In fact, the default 80 column width is a bit too wide for optimal reading 
comprehension already:

  
http://www.smashingmagazine.com/2014/09/balancing-line-length-font-size-responsive-web-design/

I’m not alone in recognizing this fact, and therefore choosing to use extra 
monitor space to increase the *height* of terminal windows only.  I generally 
keep windows taller than wide, arranged in 2-3 columns across on my 27” 
monitors.

The lone article I linked above is just a gloss over some very old, 
well-established science.  It’s why books are the size they are, and why 
newspapers print their material in multiple columns instead of spanning the 
whole page width.

I strongly encourage you to reconsider your practice of full-screening console 
windows.  ConEmu crashes aside, you are harming your own productivity.

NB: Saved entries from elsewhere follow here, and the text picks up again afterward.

(* ===== verification/AuditLog.v ===== *)
(** * The hash-chained audit log: [backend/src/services/audit/cryptoAuditLog.ts]

    The chain in memory, and in the table the appends of several processes race
    for.  SHA-256 is an argument; what the chain protects is stated for chains
    on whose hashed texts it does not collide. *)

From Stdlib Require Import Strings.Ascii Strings.String.
From S2P Require Import Prelude Json.

#[local] Open Scope string_scope.
#[local] Open Scope Z_scope.

Definition GENESIS_HASH : string :=
  "0000000000000000000000000000000000000000000000000000000000000000".

Record CryptoAuditEntry : Type := {
  ca_id : string;
  ca_sequence : Z;
  ca_action : string;
  ca_actorId : string;
  ca_entityType : string;
  ca_entityId : string;
  ca_payload : Json;
  ca_timestamp : string;
  ca_previousHash : string;
  ca_hash : string
}.

Inductive ChainError : Type := SequenceMismatch | BrokenContinuity | TamperedRow.

Record VerificationResult : Type := {
  vr_valid : bool;
  vr_totalEntries : Z;
  vr_verifiedBlocks : option Z;
  vr_tamperedIndex : option Z;
  vr_corruptRecordId : option string;
  vr_error : option ChainError;
  vr_lastVerifiedHash : option string
}.

Section chain.
(** [createHash("sha256").update(_, "utf8").digest("hex")]. *)
Context (sha256 : string → string).

Definition dataToHash (previousHash : string) (payload : Json) (timestamp actorId : string) : string :=
  previousHash +:+ "|" +:+ canonicalizePayload payload +:+ "|" +:+ timestamp +:+ "|" +:+ actorId.

Definition calculateAuditHash (previousHash : string) (payload : Json) (timestamp actorId : string) : string :=
  sha256 (dataToHash previousHash payload timestamp actorId).

(** ** The chain in memory *)

Record CryptographicAuditLog : Type := {
  al_chain : list CryptoAuditEntry;
  al_currentHash : string
}.

Definition new_CryptographicAuditLog (initialEntries : list CryptoAuditEntry) : CryptographicAuditLog :=
  {| al_chain := initialEntries;
     al_currentHash := match last initialEntries with Some e => ca_hash e | None => GENESIS_HASH end |}.

(** What a caller asks to be recorded. *)
Record Mutation : Type := {
  mu_action : string;
  mu_actorId : string;
  mu_entityType : string;
  mu_entityId : string;
  mu_payload : Json
}.

Definition link (id : string) (sequence : Z) (m : Mutation) (timestamp previousHash : string) : CryptoAuditEntry :=
  {| ca_id := id; ca_sequence := sequence; ca_action := mu_action m; ca_actorId := mu_actorId m;
     ca_entityType := mu_entityType m; ca_entityId := mu_entityId m; ca_payload := mu_payload m;
     ca_timestamp := timestamp; ca_previousHash := previousHash;
     ca_hash := calculateAuditHash previousHash (mu_payload m) timestamp (mu_actorId m) |}.

(** [record]; the id, of the sequence number and the clock, is an argument. *)
Definition record (id : string) (timestamp : string) (m : Mutation) (log : CryptographicAuditLog)
    : CryptographicAuditLog * CryptoAuditEntry :=
  let entry := link id (Z.of_nat (length (al_chain log)) + 1) m timestamp (al_currentHash log) in
  ({| al_chain := al_chain log ++ [entry]; al_currentHash := ca_hash entry |}, entry).

Definition corrupt (total : Z) (i : Z) (e : CryptoAuditEntry) (err : ChainError) : VerificationResult :=
  {| vr_valid := false; vr_totalEntries := total; vr_verifiedBlocks := Some i; vr_tamperedIndex := Some i;
     vr_corruptRecordId := Some (ca_id e); vr_error := Some err; vr_lastVerifiedHash := None |}.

(The same goes for any window containing primarily text: the message pane in 
your email client, your web browser, your desktop Kindle app…)

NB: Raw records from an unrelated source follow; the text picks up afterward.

(* ===== verification/FinancialAudit.v ===== *)
(** * The buffered recorder of money movements:
      [backend/src/services/audit/financialAuditLog.ts]

    The logger's fields and methods, and a step relation over its timer, the
    callers that await a flush and the answers of the database. *)

From S2P Require Import Prelude.

#[local] Open Scope Z_scope.

Section buffer.
(** An entry as [record] builds it; nothing here looks inside. *)
Context {FinancialAuditEntry : Type}.
Context (batchSize maxBufferSize : nat).

(** [l_flushing]: [drain] is running, with the batch whose [createMany] it
    awaits; [l_waiting]: calls of [flush] that await it. *)
Record FinancialAuditLogger : Type := {
  l_buffer : list FinancialAuditEntry;
  l_timer : bool;
  l_flushing : option (list FinancialAuditEntry);
  l_waiting : nat;
  l_dropped : Z;
  l_table : list FinancialAuditEntry
}.

Definition new_FinancialAuditLogger : FinancialAuditLogger :=
  {| l_buffer := []; l_timer := false; l_flushing := None; l_waiting := 0; l_dropped := 0; l_table := [] |}.

Definition set_buffer (b : list FinancialAuditEntry) (l : FinancialAuditLogger) : FinancialAuditLogger :=
  {| l_buffer := b; l_timer := l_timer l; l_flushing := l_flushing l; l_waiting := l_waiting l;
     l_dropped := l_dropped l; l_table := l_table l |}.

Definition set_timer (t : bool) (l : FinancialAuditLogger) : FinancialAuditLogger :=
  {| l_buffer := l_buffer l; l_timer := t; l_flushing := l_flushing l; l_waiting := l_waiting l;
     l_dropped := l_dropped l; l_table := l_table l |}.

Definition set_flushing (f : option (list FinancialAuditEntry)) (w : nat) (l : FinancialAuditLogger)
    : FinancialAuditLogger :=
  {| l_buffer := l_buffer l; l_timer := l_timer l; l_flushing := f; l_waiting := w;
     l_dropped := l_dropped l; l_table := l_table l |}.

(** [trimBuffer]: the oldest entries go. *)
Definition trimBuffer (l : FinancialAuditLogger) : FinancialAuditLogger :=
  let overflow := (length (l_buffer l) - maxBufferSize)%nat in
  {| l_buffer := drop overflow (l_buffer l); l_timer := l_timer l; l_flushing := l_flushing l;
     l_waiting := l_waiting l; l_dropped := l_dropped l + Z.of_nat overflow; l_table := l_table l |}.

Definition scheduleFlush : FinancialAuditLogger → FinancialAuditLogger := set_timer true.

(** The head of [drain]'s loop: splice a batch and await its [createMany]. *)
Definition next_batch (l : FinancialAuditLogger) : FinancialAuditLogger :=
  match l_buffer l with
  | [] => set_flushing None (l_waiting l) l
  | _ => set_flushing (Some (take batchSize (l_buffer l))) (l_waiting l)
           (set_buffer (drop batchSize (l_buffer l)) l)
  end.

(** [flush] up to its first wait. *)
Definition flush (l : FinancialAuditLogger) : FinancialAuditLogger :=
  match l_flushing l with
  | Some _ => set_flushing (l_flushing l) (S (l_waiting l)) l
  | None => match l_buffer l with [] => l | _ => next_batch (set_timer false l) end
  end.

Definition record (e : FinancialAuditEntry) (l : FinancialAuditLogger) : FinancialAuditLogger :=
  let l := trimBuffer (set_buffer (l_buffer l ++ [e]) l) in
  if (batchSize <=? length (l_buffer l))%nat then flush l else scheduleFlush l.

(** The answer of [createMany]: rows are inserted all or none. *)
Definition persisted (batch : list FinancialAuditEntry) (l : FinancialAuditLogger) : FinancialAuditLogger :=
  next_batch {| l_buffer := l_buffer l; l_timer := l_timer l; l_flushing := None; l_waiting := l_waiting l;
                l_dropped := l_dropped l; l_table := l_table l ++ batch |}.

Definition put_back (batch : list FinancialAuditEntry) (l : FinancialAuditLogger) : FinancialAuditLogger :=
  scheduleFlush (trimBuffer (set_flushing None (l_waiting l) (set_buffer (batch ++ l_buffer l) l))).

(** [close]: the timer is cleared and the rest flushed. *)
Definition close (l : FinancialAuditLogger) : FinancialAuditLogger := flush (set_timer false l).

Inductive Label : Type := Record (e : FinancialAuditEntry) | Other.

Inductive log_step : FinancialAuditLogger → Label → FinancialAuditLogger → Prop :=
| ls_record l e : log_step l (Record e) (record e l)
| ls_timer l : l_timer l = true → log_step l Other (flush (set_timer false l))
| ls_persisted l batch : l_flushing l = Some batch → log_step l Other (persisted batch l)
| ls_failed l batch : l_flushing l = Some batch → log_step l Other (put_back batch l)
| ls_wake l n : l_flushing l = None → l_waiting l = S n → log_step l Other (flush (set_flushing None n l))
| ls_flush l : log_step l Other (flush l)
| ls_close l : log_step l Other (close l).

(** A run with the entries recorded on the way. *)
Inductive log_run : list FinancialAuditEntry → FinancialAuditLogger → Prop :=
| lr_new : log_run [] new_FinancialAuditLogger
| lr_record es l l' e : log_run es l → log_step l (Record e) l' → log_run (es ++ [e]) l'
| lr_other es l l' : log_run es l → log_step l Other l' → log_run es l'.

(** ** What is kept *)

Definition in_flight (l : FinancialAuditLogger) : list FinancialAuditEntry := default [] (l_flushing l).

(** Everything the logger still accounts for, oldest first. *)
Definition kept (l : FinancialAuditLogger) : list FinancialAuditEntry :=
  (l_table l ++ in_flight l ++ l_buffer l)%list.

(** An entry that is buffered will be tried: a timer, a drain or a waiting
    flush is there to do it. *)
Definition will_flush (l : FinancialAuditLogger) : Prop :=
  l_buffer l = [] ∨ l_timer l = true ∨ l_flushing l ≠ None ∨ (0 < l_waiting l)%nat.

Record log_inv (es : list FinancialAuditEntry) (l : FinancialAuditLogger) : Prop := {
  li_sub : kept l `sublist_of` es;
  li_count : Z.of_nat (length es) = Z.of_nat (length (kept l)) + l_dropped l;
  li_dropped : 0 ≤ l_dropped l;
  li_bound : (length (l_buffer l) ≤ maxBufferSize)%nat;
  li_flush : will_flush l
}.

Lemma trim_bound l : (length (l_buffer (trimBuffer l)) ≤ maxBufferSize)%nat.
Proof. cbn. rewrite length_drop. lia. Qed.

Lemma next_batch_kept l : l_flushing l = None → kept (next_batch l) = kept l.
Proof.
  intros Hf. unfold next_batch, kept, in_flight. destruct (l_buffer l) as [|e b] eqn:E; cbn.
  - by rewrite Hf, ?E.
  - by rewrite Hf, take_drop.
Qed.

Lemma flush_kept l : kept (flush l) = kept l.
Proof.
  unfold flush. destruct (l_flushing l) as [b|] eqn:Hf; [by unfold kept, in_flight; cbn; rewrite Hf|].
  destruct (l_buffer l) as [|e b] eqn:E; [done|].
  rewrite next_batch_kept by done. by unfold kept, in_flight; cbn; rewrite Hf.
Qed.

Lemma flush_dropped l : l_dropped (flush l) = l_dropped l.
Proof. unfold flush, next_batch. repeat case_match; reflexivity. Qed.

Lemma next_batch_bound l : (length (l_buffer (next_batch l)) ≤ length (l_buffer l))%nat.
Proof. unfold next_batch. destruct (l_buffer l) eqn:E; cbn; [by rewrite E|]. rewrite length_drop. cbn. lia. Qed.

Lemma flush_bound l : (length (l_buffer (flush l)) ≤ length (l_buffer l))%nat.
Proof.
  unfold flush. destruct (l_flushing l); [done|]. destruct (l_buffer l) eqn:E; [by rewrite E|].
  rewrite <- E. apply (next_batch_bound (set_timer false l)).
Qed.

Lemma next_batch_flush l : will_flush (next_batch l).
Proof. unfold will_flush, next_batch. destruct (l_buffer l) eqn:E; cbn; [by left|]. right. right. by left. Qed.

Lemma flush_flush l : will_flush (flush l).
Proof.
  unfold flush. destruct (l_flushing l) eqn:Hf; [by right; right; left|].
  destruct (l_buffer l) eqn:E; [by left|]. apply next_batch_flush.
Qed.

Lemma trim_kept l :
  kept (trimBuffer l) `sublist_of` kept l ∧
  Z.of_nat (length (kept l)) + l_dropped l = Z.of_nat (length (kept (trimBuffer l))) + l_dropped (trimBuffer l).
Proof.
  unfold kept, in_flight. cbn. split.
  - repeat apply sublist_app; try done. apply sublist_drop.
  - rewrite !length_app, length_drop. lia.
Qed.

Lemma sublist_same_length {A} (l1 l2 : list A) : l1 `sublist_of` l2 → length l1 = length l2 → l1 = l2.
Proof.
  induction 1 as [|x l1 l2 _ IH|x l1 l2 Hs _]; cbn; intros Hl; [done| |].
  - f_equal. apply IH. lia.
  - apply sublist_length in Hs. lia.
Qed.

(** One more entry at the end. *)
Lemma push_kept e l : kept (set_buffer (l_buffer l ++ [e]) l) = (kept l ++ [e])%list.
Proof. unfold kept, in_flight. cbn. by rewrite !app_assoc. Qed.

Lemma record_inv es l e : log_inv es l → log_inv (es ++ [e]) (record e l).
Proof.
  intros [Hs Hc Hd Hb Hf]. unfold record. set (l1 := set_buffer (l_buffer l ++ [e]) l).
  destruct (trim_kept l1) as [Ts Tc]. unfold l1 in Tc at 1. rewrite push_kept, length_app in Tc.
  change (length [e]) with 1%nat in Tc. change (l_dropped l1) with (l_dropped l) in Tc.
  pose proof (trim_bound l1) as Tb.
  assert (kept (trimBuffer l1) `sublist_of` (es ++ [e])%list) as Hsub.
  { etrans; [exact Ts|]. unfold l1. rewrite push_kept. by apply sublist_app. }
  assert (0 ≤ l_dropped (trimBuffer l1)) as Hd1 by (cbn; lia).
  case_match.
  - split; [by rewrite flush_kept|rewrite flush_kept, flush_dropped, length_app; change (length [e]) with 1%nat; lia|by rewrite flush_dropped| |].
    + pose proof (flush_bound (trimBuffer l1)). lia.
    + apply flush_flush.
  - split; [done| |done|done|right; by left]. rewrite length_app. change (length [e]) with 1%nat.
    change (kept (scheduleFlush (trimBuffer l1))) with (kept (trimBuffer l1)).
    change (l_dropped (scheduleFlush (trimBuffer l1))) with (l_dropped (trimBuffer l1)). lia.
Qed.

Lemma flush_inv es l l0 : log_inv es l → kept l0 = kept l → l_dropped l0 = l_dropped l →
  (length (l_buffer l0) ≤ length (l_buffer l))%nat → log_inv es (flush l0).
Proof.
  intros [Hs Hc Hd Hb Hf] Hk Hdr Hl.
  split; [by rewrite flush_kept, Hk|rewrite flush_kept, flush_dropped, Hk; lia|rewrite flush_dropped; lia| |].
  - pose proof (flush_bound l0). lia.
  - apply flush_flush.
Qed.

Lemma other_inv es l l' : log_step l Other l' → log_inv es l → log_inv es l'.
Proof.
  intros Hstep Hinv. pose proof Hinv as [Hs Hc Hd Hb Hf].
  inversion Hstep as [|l0 Ht|l0 batch Hfl|l0 batch Hfl|l0 n Hfl Hw|l0|l0]; subst.
  - by apply (flush_inv es l).
  - unfold persisted. set (l1 := {| l_buffer := _ |}).
    assert (kept (next_batch l1) = kept l) as Hk.
    { rewrite next_batch_kept by done. unfold kept, in_flight, l1. cbn. rewrite Hfl. cbn. by rewrite <- app_assoc. }
    assert (l_dropped (next_batch l1) = l_dropped l) as Hdr.
    { unfold next_batch. by destruct (l_buffer l1). }
    split; [by rewrite Hk|by rewrite Hk, Hdr|by rewrite Hdr| |apply next_batch_flush].
    pose proof (next_batch_bound l1). cbn in *. lia.
  - unfold put_back. set (l1 := set_flushing None (l_waiting l) (set_buffer (batch ++ l_buffer l) l)).
    assert (kept l1 = kept l) as Hk by (unfold kept, in_flight, l1; cbn; by rewrite Hfl).
    destruct (trim_kept l1) as [Ts Tc]. rewrite Hk in Ts, Tc. cbn in Tc.
    split; [by etrans|cbn in *; lia|cbn; lia|apply trim_bound|]. right. by left.
  - apply (flush_inv es l); try done. unfold kept, in_flight. cbn. by rewrite Hfl.
  - by apply (flush_inv es l).
  - by apply (flush_inv es l).
Qed.

(** The recorder loses nothing silently: whatever the order of records, timers,
    flushes and answers of the database, what is in the table, in flight and in
    the buffer are recorded entries in the order they were recorded, each at
    most once; what is missing is exactly what [droppedCount] counts, so it is
    everything as long as the buffer never overflowed; the buffer is bounded,
    and while it holds entries something is pending that will flush it. *)
Theorem audit_buffer_conserves es l :
  log_run es l →
  kept l `sublist_of` es ∧
  Z.of_nat (length es) = Z.of_nat (length (kept l)) + l_dropped l ∧
  (l_dropped l = 0 → kept l = es) ∧
  (length (l_buffer l) ≤ maxBufferSize)%nat ∧ will_flush l.
Proof.
  intros Hrun. assert (log_inv es l) as [Hs Hc Hd Hb Hf].
  { induction Hrun as [|es l l' e _ IH Hstep|es l l' _ IH Hstep].
    - split; cbn; [done|done|done|lia|by left].
    - inversion Hstep; subst. by apply record_inv.
    - by eapply other_inv. }
  split_and!; [done|done| |done|done]. intros H0.
  apply sublist_same_length; [done|lia].
Qed.

End buffer.

(** Three movements; the first batch of two is refused once. *)
Lemma sample_run : ∃ l, log_run 2 3 ["a"; "b"; "c"] l ∧
  l_table l = ["a"; "b"] ∧ l_flushing l = Some ["c"] ∧ l_buffer l = [] ∧ l_dropped l = 0.
Proof.
  pose proof (lr_record 2 3 [] _ _ "a" (lr_new 2 3) (ls_record 2 3 _ "a")) as H1.
  pose proof (lr_record 2 3 ["a"] _ _ "b" H1 (ls_record 2 3 _ "b")) as H2.
  pose proof (lr_record 2 3 ["a"; "b"] _ _ "c" H2 (ls_record 2 3 _ "c")) as H3.
  pose (s3 := record 2 3 "c" (record 2 3 "b" (record 2 3 "a" new_FinancialAuditLogger))).
  pose (s4 := put_back 3 ["a"; "b"] s3).
  pose (s5 := flush 2 (set_timer false s4)).
  pose proof (lr_other 2 3 _ s3 s4 H3 (ls_failed 2 3 s3 ["a"; "b"] eq_refl)) as H4.
  pose proof (lr_other 2 3 _ s4 s5 H4 (ls_timer 2 3 s4 eq_refl)) as H5.
  pose proof (lr_other 2 3 _ s5 _ H5 (ls_persisted 2 3 s5 ["a"; "b"] eq_refl)) as H6.
  eexists. split; [exact H6|]. by vm_compute.
Qed.

Lemma audit_buffer_conserves_witness : ∃ l : FinancialAuditLogger (FinancialAuditEntry := string),
  l_table l = ["a"; "b"] ∧ kept l = ["a"; "b"; "c"].
Proof.
  destruct sample_run as (l & Hrun & Ht & _ & _ & Hd). exists l. split; [exact Ht|].
  exact (proj1 (proj2 (proj2 (audit_buffer_conserves 2 3 ["a"; "b"; "c"] l Hrun))) Hd).
Defined.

For Science, I decided to try and narrow the range where the symptom occurs.  I 
could not make it happen at 160 columns after three runs.  I failed again at 
240.  Then I increased it to 300, and still failed: three runs, no calloc() 
abort.  

This whole time, I had the window at 64 lines high, so I tried increasing that 
to near my monitor’s height, 84 lines with the font settings I prefer.  Still 
no replication of the symptom.  

By this point, I had only about 3-4 mm of space around the window 
top-and-bottom, and about 1 cm to either side, so I finally full-screened the 
window, and *now* the symptom reoccured.

So Doctor Repin is right: don’t do that. :)

> I can change
> from ConEmu to mintty, but IMHO that's like saying I can use the
> stairs instead of an elevator in Burj Khalifa.

A more apt comparison is between stairs and ramps in a world where most people 
use wheels to get around, but you prefer the stairs.  You’ve discovered that 
the dust on the stairs occasionally catches fire when you run up them with a 
Roman candle in each hand.  So you complain that your leg hair is getting 
scorched, and are rejecting advice to either use the well-swept ramp or stop 
carrying flaming objects up the stairs.

Defaults matter.  The ramp is front-and-center when you walk in the main Cygwin 
doors, whereas the stairs are down a poorly-lit side hall, one turn to the left 
and two to the right, past the soda machine, and behind an unmarked door.   
Your path will not be as well-traveled, and consequently will not be as 
well-maintained.

> Saying "it's ms bug", "it's a design choice", "it's a bug, but we
> don't have time / resources to fix it", "it happens so rarely, we
> don't care", "it's going to be fixed in 2030", etc. is fine with me.

How about, “Scratch your own itch.”  You have the source code and a replicable 
test case.

*I* have the source and a replicable test case, too, but I don’t have the itch.